Case Study of Tate and Lyle processing plant in Tenessee, USA

Plants all over the world are facing tightening regulations with regard to emissions. In many cases, ageing boilers must be replaced in order to achieve compliance. This was the case at a Tate and Lyle processing plant in Tennessee, USA. Along with regulatory demands to slash harmful emissions, it faced rising fuel costs.

“With new regulations setting far more stringent emissions limits, and our coal and electricity costs rising sharply, it was not looking good for our future,” said Jim Lang, Technical Engineering Manager at the Loudon Plant, near Knoxville, Tennessee, part of Tate and Lyle Global Operations.

Management considered two different approaches to resolve the situation:

  1. The first was a boiler upgrade supported by Selective Catalytic Reduction (SCR) and Flue-Gas Desulfurization (FGD) technology to reduce pollution.
  2. The second possibility was the construction of a new natural gas-fired generating plant that worked together with waste heat boiler technology to boost efficiency, lower emissions and satisfy steam requirements. This proved to be the most attractive option. 

The company invested $60 million into a natural gas-fired combined heat and power (CHP) system consisting of two Siemens Energy SGT-700 gas turbines and two Siemens SGen-100A generators as well as Heat Recovery Steam Generators (HRSGs) with supplemental duct firing from Rentech Boiler Systems of Abilene, TX. By spending a little more to upgrade the entire facility, the Tate & Lyle were able to produce its own steam, as well as generate its own power rather than buying power from the local utility. 

The plant processes U.S. grown corn into both speciality sweeteners and bulk ingredients which are distributed globally.

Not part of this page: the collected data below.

(* ===== verification/ItemSeq.v ===== *)
(** The CTF item sequence iterator: the handlers of its states
    ([src/src/plugins/ctf/common/src/item-seq/item-seq-iter.hpp] and [.cpp]).

    A method changes the iterator and returns, throws, or does what has no defined behaviour
    (reading out of a buffer, an unreachable case, a failed assertion of debug mode).  What
    it changed before it throws stays. *)

From S2P Require Import Prelude Bitfield CtfIr ItemBits ItemState Field.
From Stdlib Require Import SpecFloat.

(** * Methods *)

Inductive exn := Error | TryAgain.
Inductive outcome (A : Type) := Ret (x : A) | Throw (e : exn) | Undefined.
Arguments Ret {A}. Arguments Throw {A}. Arguments Undefined {A}.

(** What works on an object of the type [S]. *)
Definition stateful (S A : Type) : Type := S -> S * outcome A.
Definition ret {S A} (x : A) : stateful S A := fun it => (it, Ret x).
Definition throw {S A} (e : exn) : stateful S A := fun it => (it, Throw e).
Definition undefined {S A} : stateful S A := fun it => (it, Undefined).
Definition bind {S A B} (m : stateful S A) (k : A -> stateful S B) : stateful S B :=
  fun it => match m it with
            | (it, Ret x) => k x it
            | (it, Throw e) => (it, Throw e)
            | (it, Undefined) => (it, Undefined)
            end.
Definition gets {S A} (f : S -> A) : stateful S A := fun it => (it, Ret (f it)).
Definition of_option {S A} (o : option A) : stateful S A := match o with Some x => ret x | None => undefined end.
Definition assert_dbg {S} (debug b : bool) : stateful S unit := if debug && negb b then undefined else ret tt.
Declare Scope method_scope.
Delimit Scope method_scope with method.
Notation "'run' x <- e1 ; e2" := (bind e1 (fun x => e2)) (at level 10, x pattern, e1 at level 100, e2 at level 200, only parsing) : method_scope.
Notation "'act' e1 ; e2" := (bind e1 (fun _ => e2)) (at level 10, e1 at level 100, e2 at level 200, only parsing) : method_scope.
Open Scope method_scope.

Definition method (M A : Type) : Type := stateful (ItemSeqIter M) A.

Section iter.
Context {M : Type} `{Medium M} (debug : bool) (tc : TraceCls).
Abbreviation meth := (method M).

Definition modify_window (f : Window M -> Window M) : meth unit :=
  fun it => (ItemSeqIterOf (f (window it)) (control it) (decoded it) (curItem it) (curItemOffsetInItemSeq it), Ret tt).
Definition modify_control (f : Control -> Control) : meth unit :=
  fun it => (ItemSeqIterOf (window it) (f (control it)) (decoded it) (curItem it) (curItemOffsetInItemSeq it), Ret tt).
Definition modify_decoded (f : Decoded -> Decoded) : meth unit :=
  fun it => (ItemSeqIterOf (window it) (control it) (f (decoded it)) (curItem it) (curItemOffsetInItemSeq it), Ret tt).
Definition set_head (x : Z) : meth unit :=
  modify_window (fun w => WindowOf (medium w) (mBuf w) (bufOffsetInCurPkt w) (curPktOffsetInItemSeq w) x).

Many of the processes utilize boilers, tanks and pumps as well as plenty of steam. In the past, this steam came from two coal boilers as well as a package boiler. But the price of coal grew steadily, and the plant had to comply with the Boiler Maximum Achievable Control Technology (MACT) rule as part of the National Emission Standard for Hazardous Air Pollutants. It targets pollutants such as mercury, carbon monoxide, particulate matter and sulfur dioxide (SO2). 

Each of the Siemens SGT-700s can produce 33 MW of electrical capacity. These twin-shaft gas turbines have an electrical efficiency of 37.2%. They offer easy on-site maintenance and can operate with a wide range of gaseous and liquid fuels. 

Tate & Lyle liked the idea of CHP as it reduces fuel consumption by making use of the heat normally emitted as waste. This means that the same electrical and thermal outputs can be achieved at much lower costs, while emissions are minimized.

“By generating electricity on-site and recovering heat that would typically be wasted, Tate & Lyle not only increase energy efficiency but also substantially reduces energy costs and carbon emissions,” said John Gibson, Head of Sales North America, Siemens Power & Gas. “The entire Rentech HRSG package was more detailed and more streamlined than the others. Technically it was what we were looking for, as well as being one of the lower-cost bids we received.”

The Rentech HRSG is a heat exchanger which uses waste heat boilers to recover energy from the exhaust stream of a turbine. It uses heat from the exhaust to produce steam for use in facility processes. Major components of an HRSG are a water preheater, economizer, evaporate and superheater. 

The HRSG has a modular, cross-flow design. Together with the steam turbines, the new plant provides 400,000 lbs per hour of steam. Rentech is also providing supplemental firing duct burners with each HRSG. This feature doubles steam production when used by raising the gas turbine exhaust temperature, thereby improving the amount of steam produced. The supplemental duct burners are often used to meet high steam demands. 

Due to the many elements involved in construction and the fact that the facility had to continue production processes, the delivery and construction process had to be timed correctly. The mechanical contractor Icon Industrial Services needed the elements of the boiler package to arrive at different times to avoid cluttering up the site with parts that were not due to be installed until a few weeks later. The HRSG was delivered in stages to fit avoid cluttering up the site. 

The old boilers are being retained in order to increase overall steam output. In addition, the plant now has the capability to take one or more boilers or an HRSG down for maintenance without crippling plant output. In the past, a boiler going down could severely curtail production. Now, however, maintenance can be regularly scheduled and carried out without having the plant suffer. The coal boilers will sit cold unless there is an outage, in which case they will be fired up for steam production.

For Boiler MACT, the plant estimates a reduction in its SO2 output per year by 2200 tons and PM10 (particulate matter consisting of very small liquid and solid particles floating in the air of less than 10 microns in diameter) by 35 tons per year. As well as producing steam, the facility realized big savings by switching from grid power to generating its own electricity. Greenhouse gas emissions were cut by nearly 50% and Tate & Lyle’s CO2 emissions by around 10%.

“On a good day, our coal boilers might reach 75% efficiency while our Rentech HRSGs are 84% efficient,” said Lang. “The payback from our new plant will be relatively fast due to the savings in terms of bills from the local utility, and lower fuel costs.”